Cuttlefish are sometimes known as the "chameleons of the sea," for their ability to change colors rapidly and blend in to their surroundings. Now, researchers have uncovered the three types of "light makers" on the skin that enable this sophisticated camouflage system. The results could lead to better protective gear for soldiers in battle.
Researchers at Harvard University in Cambridge, Mass., and the Marine Biological Laboratory in Woods Hole, Mass., studied the chemical, biological and optical mechanisms that enable the cuttlefish to disguise itself from predators. Understanding how these squidlike creatures cleverly camouflage themselves could lead to military innovations, as well as inspire new materials in cosmetics, paints and consumer electronics, the scientists said.
"Nature solved the riddle of adaptive camouflage a long time ago," study co-author Kevin Kit Parker, a professor of bioengineering and applied physics at the Harvard School of Engineering and Applied Sciences, said in a statement. "Now, the challenge is to reverse-engineer this system in a cost-efficient, synthetic system that is amenable to mass manufacturing."

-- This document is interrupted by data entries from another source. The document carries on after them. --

Lemma revert_checkpoint_quiet f tag u now w v content :
  docs_ok w -> quiet (w_disk w) -> valid_filename tag = true -> snapshot_file f w = Some v ->
  lock_active v = false -> length (checkpoint_path w f tag) < 512 ->
  files (w_disk w) !! checkpoint_path w f tag = Some content -> c_str content = content ->
  good_paths v -> meta_apart v -> checkpoint_apart (checkpoint_path w f tag) v ->
  exists w', ss_revert_checkpoint f tag u now w = (Ok tt, w') /\
    files (w_disk w') !! data_path v = Some content /\
    files (w_disk w') !! undo_path v = Some (text_of w v) /\
    files (w_disk w') !! checkpoint_path w f tag = Some content /\
    snapshot_file f w' = Some (modify (length (split_words content)) (length content) u now v).
Proof.
  intros Hd Hq Ht Hv Hla Hl Hc Hcs [_ _ Hne Htd Htu] [Hm1 Hm2] [[C1 C2] [C3 C4] C5].
  unfold ss_revert_checkpoint. rewrite Ht. cbn [negb]. rewrite build_checkpoint_path_quiet by done.
  rewrite load_quiet, Hc by done. cbn [fmap option_fmap option_map]. rewrite Hcs, Hv, Hla, load_quiet by done.
  fold (text_of w v). destruct (store_quiet (undo_path v) (text_of w v) w Hq) as (w1 & E1 & Hq1 & F1 & S1).
  rewrite E1. cbn [negb]. destruct (store_quiet (data_path v) content w1 Hq1) as (w2 & E2 & Hq2 & F2 & S2).
  rewrite E2. cbn [negb].
  destruct (update_and_save_quiet f (modify (count_words_in_text content) (length content) u now) w2 v)
    as (w3 & E3 & Hv3 & F3 & _ & _); [|done| |done|].
  { apply (docs_ok_state w); [congruence|done]. }
  { unfold snapshot_file in *. by rewrite S2, S1. }
  rewrite E3, count_words_spec in *. eexists. split; [done|].
  destruct (notify_same (modify (length (split_words content)) (length content) u now v) w3) as [N1 N2].
  rewrite N1, F3, F2, F1. cbn [meta_path modify with_times with_counts]. split_and!.
  - by rewrite lookup_insert_ne, lookup_insert_eq.
  - rewrite lookup_insert_ne, lookup_insert_ne, lookup_delete_ne, lookup_insert_eq by congruence. done.
  - rewrite lookup_insert_ne, lookup_insert_ne, lookup_delete_ne, lookup_insert_ne, lookup_delete_ne by congruence. done.
  - unfold snapshot_file in *. by rewrite N2.
Qed.

(** C18: reverting restores exactly what was checkpointed.  However the document and
    the rest of the server changed since, as long as the checkpoint itself was not
    overwritten, a revert on an unlocked document brings back the text it had when
    the checkpoint was taken, keeps the text it replaces for undo, keeps the
    checkpoint, and makes the record count the restored text. *)
Theorem checkpoint_revert_restores f tag u1 u2 now w1 w1' v1 w2 v2 :
  quiet (w_disk w1) -> valid_filename tag = true -> snapshot_file f w1 = Some v1 ->
  length (checkpoint_path w1 f tag) < 512 ->
  ss_create_checkpoint f tag u1 w1 = (Ok tt, w1') ->
  docs_ok w2 -> quiet (w_disk w2) -> snapshot_file f w2 = Some v2 -> lock_active v2 = false ->
  checkpoint_path w2 f tag = checkpoint_path w1 f tag ->
  files (w_disk w2) !! checkpoint_path w1 f tag = files (w_disk w1') !! checkpoint_path w1 f tag ->
  good_paths v2 -> meta_apart v2 -> checkpoint_apart (checkpoint_path w1 f tag) v2 ->
  let '(r, w2') := ss_revert_checkpoint f tag u2 now w2 in
  r = Ok tt /\
  files (w_disk w2') !! data_path v2 = Some (text_of w1 v1) /\
  files (w_disk w2') !! undo_path v2 = Some (text_of w2 v2) /\
  files (w_disk w2') !! checkpoint_path w1 f tag = Some (text_of w1 v1) /\
  snapshot_file f w2' =
    Some (modify (length (split_words (text_of w1 v1))) (length (text_of w1 v1)) u2 now v2).
Proof.
  intros Hq1 Ht Hv1 Hl Hc Hd2 Hq2 Hv2 Hla Hp Hsame Hg Hm Ha.
  destruct (create_checkpoint_quiet f tag u1 w1 v1 Hq1 Ht Hv1 Hl) as (w & E & F).
  rewrite E in Hc. injection Hc as ->. rewrite F in Hsame. rewrite <- Hp in *.
  destruct (revert_checkpoint_quiet f tag u2 now w2 v2 (text_of w1 v1)) as (w2' & E2 & H); try done.
  { apply c_str_text_of. }
  rewrite E2. split; [done|]. exact H.
Qed.

Lemma checkpoint_revert_restores_witness :
  let w1 := demo_undo in
  let w1' := snd (ss_create_checkpoint (cs "a") (cs "v1") (cs "ann") w1) in
  (* the document is overwritten after the checkpoint *)
  let w2 := set_disk (mk_disk (<[cs "s/files/a" := cs "spoiled"]> (files (w_disk w1'))) [] []) w1' in
  files (w_disk w2) !! cs "s/files/a" = Some (cs "spoiled") /\
  files (w_disk (snd (ss_revert_checkpoint (cs "a") (cs "v1") (cs "bob") 9 w2))) !! cs "s/files/a" = Some (cs "new").
Proof.
  intros w1 w1' w2. split; [vm_compute; reflexivity|].
  assert (docs_ok w2) as Hd by apply (demo_world_ok []).
  pose proof (checkpoint_revert_restores (cs "a") (cs "v1") (cs "ann") (cs "bob") 9 w1 w1' demo_file w2 demo_file
    eq_refl eq_refl eq_refl ltac:(vm_compute; lia)) as H.
  destruct (ss_revert_checkpoint (cs "a") (cs "v1") (cs "bob") 9 w2) as [r w2'].
  apply H; [vm_compute; reflexivity|exact Hd|vm_compute; reflexivity|vm_compute; reflexivity|reflexivity
           |reflexivity|vm_compute; reflexivity|apply demo_good_paths|split; vm_compute; discriminate|].
  split; try split; vm_compute; discriminate.
Defined.

(** *** The list of documents sent at registration *)

Lemma file_list_loop_fits fs out size :
  Forall (fun f => name f <> []) fs -> length out < size ->
  length out + list_sum (map (fun f => length (name f) + 1) fs) < size ->
  snd (file_list_loop fs out size) = true.
Proof.
  intros Hne. revert out. induction Hne as [|f fs Hf Hne IH]; intros out Ho Hs; cbn [file_list_loop]; [done|].
  simpl in Hs. destruct (negb (length out =? 0) && (size <=? length out + 1)); [done|]. cbv zeta.
  assert (length (if length out =? 0 then out else out ++ [","%char]) <= length out + 1) as Hl.
  { destruct (length out =? 0); [lia|]. rewrite length_app. simpl. lia. }
  destruct (Nat.leb_spec size (length (if length out =? 0 then out else out ++ [","%char]) + length (name f))); [lia|].
  apply IH; rewrite length_app; lia.
Qed.

(** Twelve documents with names of a hundred characters. *)
Definition long_names : world :=
  set_state (set_docs (repeat (with_names (repeat "a"%char 100) [] zero_file) 12) demo_state) (demo_world []).

(** The list is always terminated when it fits; when it does not, it may be left
    without its NUL in the 1024-byte buffer of [main]. *)
Lemma build_file_list_unterminated :
  (forall w size, Forall (fun f => name f <> []) (docs (w_state w)) ->
     list_sum (map (fun f => length (name f) + 1) (docs (w_state w))) < size ->
     snd (build_file_list w size) = true) /\
  snd (build_file_list long_names 1024) = false.
Proof.
  split; [|vm_compute; reflexivity]. intros w size Hne Hs. apply file_list_loop_fits; [done|simpl; lia|done].
Qed.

The cuttlefish (Sepia officinalis) is a cephalopod, a class of marine animal that includes squid and octopus. These creatures are mollusks, not fish, which means they are closely related to slugs and snails.Cuttlefish have special pigment-containing cells, called chromatophores, which allow them to change the color and pattern of their skin in response to visual information, the researchers said. By studying these neurally controlled cells, the scientists uncovered the nanoscale photonic devices behind the cuttlefish's color-changing ways.
It turns out the cuttlefish's skin consists of three vertically arranged optical components that enable it to absorb or reflect different colors: the leucophore, which reflects light uniformly over the entire visible spectrum; the iridophore, a reflector made up of a stack of thin films; and the chromatophore.

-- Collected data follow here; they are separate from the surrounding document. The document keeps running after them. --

(* ===== verification/SsRestart.v ===== *)
(** * [ss/ss_main.c], [ss/ss_state.c]: what a restart finds

    The table of documents lives in memory; the metadata files are what is left of it when the
    server stops.  Whatever the server does, on a working disk the metadata directory holds
    exactly the files of the documents in the table, each as the table has it; so loading it
    gives the table back.  All of this is about a storage directory whose path is not cut. *)

From Stdlib Require Import Sorted.
From stdpp Require Import relations sorting.
From S2P Require Import Prelude Cstr Json Proto SsText Fs SsState SsSession SsTables SsServer SsConcurrent SsStart.

Section Restart.
Context (dir : cstr) (dir_short : length dir + 12 < 256).

Notation D := (ss_state_dirs dir).

(** ** Paths *)

Definition meta_file (n : cstr) : cstr := dir ++ cs "/meta/" ++ n ++ cs ".meta".
Definition in_meta (p : cstr) : Prop := (dir ++ cs "/meta/") `prefix_of` p.

(** Neither the file nor the temporary one used to replace it is in the metadata directory. *)
Definition safe (p : cstr) : Prop := ~ in_meta p /\ ~ in_meta (tmp_path p).

Lemma dirs_of : files_dir D = dir ++ cs "/files" /\ meta_dir D = dir ++ cs "/meta" /\ undo_dir D = dir ++ cs "/undo" /\
  checkpoints_dir D = dir ++ cs "/checkpoints".
Proof.
  unfold ss_state_dirs. cbn [files_dir meta_dir undo_dir checkpoints_dir].
  rewrite !snprintf_s_id by (rewrite length_app; cbn; lia). done.
Qed.

(** The character after the slash tells the directories apart. *)
Lemma in_meta_char p : in_meta p -> p !! (length dir + 1) = Some "m"%char.
Proof. intros [q ->]. rewrite <- app_assoc, lookup_app_r by lia. by replace (length dir + 1 - length dir) with 1 by lia. Qed.

Lemma not_in_meta p c : p !! (length dir + 1) = Some c -> c <> "m"%char -> safe p.
Proof.
  intros Hp Hc. split; intros Hm%in_meta_char; [congruence|]. unfold tmp_path, snprintf_s in Hm.
  rewrite lookup_take_lt in Hm by lia. rewrite lookup_app_l in Hm; [congruence|by eapply lookup_lt_Some].
Qed.

Lemma below_char sub rest c : sub !! 1 = Some c -> (dir ++ sub ++ rest) !! (length dir + 1) = Some c.
Proof.
  intros H. rewrite lookup_app_r by lia. replace (length dir + 1 - length dir) with 1 by lia.
  by rewrite lookup_app_l by (by eapply lookup_lt_Some).
Qed.

Lemma safe_below sub rest c : sub !! 1 = Some c -> c <> "m"%char -> safe (snprintf_s 512 (dir ++ sub ++ rest)).
Proof.
  intros H Hc. apply (not_in_meta _ c); [|done]. unfold snprintf_s. rewrite lookup_take_lt by lia. by apply below_char.
Qed.

(** The paths of a record are those of its name. *)
Definition paths_ok (f : ss_file) : Prop :=
  data_path f = data_path (fill_paths D (name f) f) /\ meta_path f = meta_path (fill_paths D (name f) f) /\
  undo_path f = undo_path (fill_paths D (name f) f).

Lemma paths_safe f : paths_ok f -> safe (data_path f) /\ safe (undo_path f).
Proof.
  intros (-> & _ & ->). destruct dirs_of as (E1 & _ & E3 & _). unfold fill_paths. cbn [data_path undo_path].
  rewrite E1, E3, <- !app_assoc. split.
  - exact (safe_below (cs "/files") ("/"%char :: name f) "f"%char eq_refl ltac:(done)).
  - exact (safe_below (cs "/undo") ("/"%char :: name f ++ cs ".undo") "u"%char eq_refl ltac:(done)).
Qed.

Lemma meta_path_file f : paths_ok f -> length (name f) < SS_NAME_MAX -> meta_path f = meta_file (name f).
Proof.
  intros (_ & -> & _) Hl. destruct dirs_of as (_ & E2 & _). unfold fill_paths. cbn [meta_path]. rewrite E2, <- app_assoc.
  unfold SS_NAME_MAX in Hl. apply snprintf_s_id. unfold meta_file. rewrite !length_app. cbn [length cs]. change (length (cs "/meta/")) with 6. change (length (cs ".meta")) with 5. lia.
Qed.

Lemma meta_file_inj n n' : meta_file n = meta_file n' -> n = n'.
Proof. unfold meta_file. rewrite !app_assoc. intros H%app_inv_tail. by apply app_inv_head in H. Qed.

Lemma meta_file_in n : in_meta (meta_file n).
Proof. unfold meta_file. rewrite app_assoc. by eexists. Qed.

(** ** The invariant *)

Record stored (w : world) : Prop := {
  sd_quiet : quiet (w_disk w);
  sd_dirs : set_docs [] (w_state w) = D;
  sd_docs : docs_ok w;
  sd_names : Forall (fun f => valid_filename (name f) = true /\ paths_ok f) (docs (w_state w));
  (** the metadata files are those of the documents ... *)
  sd_meta : forall n, files (w_disk w) !! meta_file n = meta_text <$> doc_map (docs (w_state w)) !! n;
  (** ... and there are no others *)
  sd_only : forall p b, files (w_disk w) !! p = Some b -> in_meta p -> exists n, p = meta_file n;
}.

(** What is outside of the metadata directory does not matter. *)
Lemma stored_files w w' :
  w_state w' = w_state w -> quiet (w_disk w') ->
  (forall p, in_meta p -> files (w_disk w') !! p = files (w_disk w) !! p) -> stored w -> stored w'.
Proof.
  intros E Hq Hf [H1 H2 H3 H4 H5 H6]. split; [done|by rewrite E| |by rewrite E| |].
  - by eapply docs_ok_state.
  - intros n. rewrite E, Hf by apply meta_file_in. apply H5.
  - intros p b Hp Hm. rewrite Hf in Hp by done. by eapply H6.
Qed.

Create HintDb stored.

Lemma stored_same w w' : w_state w' = w_state w -> w_disk w' = w_disk w -> stored w -> stored w'.
Proof. intros E1 E2 Hs. apply (stored_files w); [done|rewrite E2; apply Hs|by rewrite E2|done]. Qed.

"Chromatophores were previously considered to be pigmentary organs that acted simply as selective color filters," study co-author Leila Deravi, a research associate in bioengineering at the Harvard School of Engineering and Applied Sciences, said in a statement. "But our results suggest that they play a more complex role: They contain luminescent protein nanostructures that enable the cuttlefish to make quick and elaborate changes in its skin pigmentation."
Coat of many colors
When a cuttlefish changes color to blend in to its environment, each chromatophore expands, sometimes increasing its surface area by as much as 500 percent, the researchers said. Within the chromatophores, tethered pigment granules absorb, reflect and even emit, light, effectively changing the creature's appearance.
"Cuttlefish skin is unique for its dynamic patterning and speed of change," Roger Hanlon, a senior scientist at the Marine Biological Laboratory, said in a statement. "Deciphering the relative roles of pigments and reflectors in soft, flexible skin is a key step to translating the principles of actuation to materials science and engineering."

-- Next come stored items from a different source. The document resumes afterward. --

(** Walking to the slot: the link that is assigned is the bucket or the predecessor. *)
Lemma hash_remove_loop_spec fuel s l lst idx :
  length lst < fuel -> chain (hash_next s) (deref s l) lst -> idx ∈ lst -> NoDup lst ->
  exists l1 l2, lst = l1 ++ idx :: l2 /\
    hash_remove_loop fuel s l idx =
      assign (match last l1 with None => l | Some p => LNext p end) (hash_next s idx) s.
Proof.
  revert l lst. induction fuel as [|fuel IH]; intros l lst Hf Hc Hin Hnd; [lia|]. cbn [hash_remove_loop].
  destruct lst as [|i lst]; [by apply elem_of_nil in Hin|]. destruct Hc as [-> Hc].
  destruct (Z.ltb_spec (Z.of_nat i) 0); [lia|]. destruct (Z.eqb_spec (Z.of_nat i) (Z.of_nat idx)) as [E|E].
  - assert (i = idx) as -> by lia. by exists [], lst.
  - apply elem_of_cons in Hin as [->|Hin]; [done|]. apply NoDup_cons in Hnd as [Hni Hnd].
    rewrite Nat2Z.id. simpl in Hf.
    destruct (IH (LNext i) lst) as (l1 & l2 & -> & ->); [lia|done|done|done|].
    exists (i :: l1), l2. split; [done|]. by destruct l1 as [|j l1 _] using rev_ind; [|rewrite app_comm_cons, !last_snoc].
Qed.

Lemma NoDup_below n l : NoDup l -> (forall i, i ∈ l -> i < n) -> length l <= n.
Proof.
  intros Hnd Hlt. rewrite <- (length_seq n 0). apply List.NoDup_incl_length; [by apply NoDup_ListNoDup|].
  intros i Hi. apply List.in_seq. split; [lia|]. apply Hlt. by apply list_elem_of_In.
Qed.

Definition without (idx : nat) (l : list nat) : list nat := List.filter (fun j => negb (j =? idx)) l.

Lemma elem_of_without idx l i : i ∈ without idx l <-> i ∈ l /\ i <> idx.
Proof. unfold without. rewrite !list_elem_of_In, List.filter_In, negb_true_iff, Nat.eqb_neq. done. Qed.

Lemma without_id idx l : idx ∉ l -> without idx l = l.
Proof.
  induction l as [|i l IH]; [done|]. rewrite not_elem_of_cons. intros [Hne Hni]. simpl.
  destruct (Nat.eqb_spec i idx); [done|]. simpl. by rewrite IH.
Qed.

Lemma without_middle idx l1 l2 : NoDup (l1 ++ idx :: l2) -> without idx (l1 ++ idx :: l2) = l1 ++ l2.
Proof.
  intros (N1 & N2 & [N3 N4]%NoDup_cons)%NoDup_app. unfold without. rewrite List.filter_app. simpl.
  rewrite Nat.eqb_refl. simpl. fold (without idx l1). fold (without idx l2).
  rewrite !without_id; [done|done|]. intros H. apply (N2 idx H). left.
Qed.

These mechanisms could prove valuable for soldiers in battle, where poor could jeopardize human lives, the researchers said.
"Throughout history, people have dreamed of having an 'invisible suit,'" Parker said. "Nature solved that problem, and now it's up to us to replicate this genius so, like the cuttlefish, we can avoid our predators."
Yet, mimicking these processes with synthetic materials is still a challenge, said Evelyn Hu, study co-author and a professor of applied physics and electrical engineering at Harvard."It is extremely challenging for us to replicate the mechanisms that the cuttlefish uses," Hu said in a statement. "For example, we cannot yet engineer materials that have the elasticity to expand 500 times in surface area.
"And were we able to do so, the richness of color of the expanded and unexpanded material would be dramatically different — think of stretching and shrinking a balloon," she added. "The cuttlefish may have found a way to compensate for this change in richness of color by being an 'active' light emitter (fluorescent), not simply modulating light through passive reflection."
The detailed findings were published Jan. 29 in the Journal of the Royal Society Interface.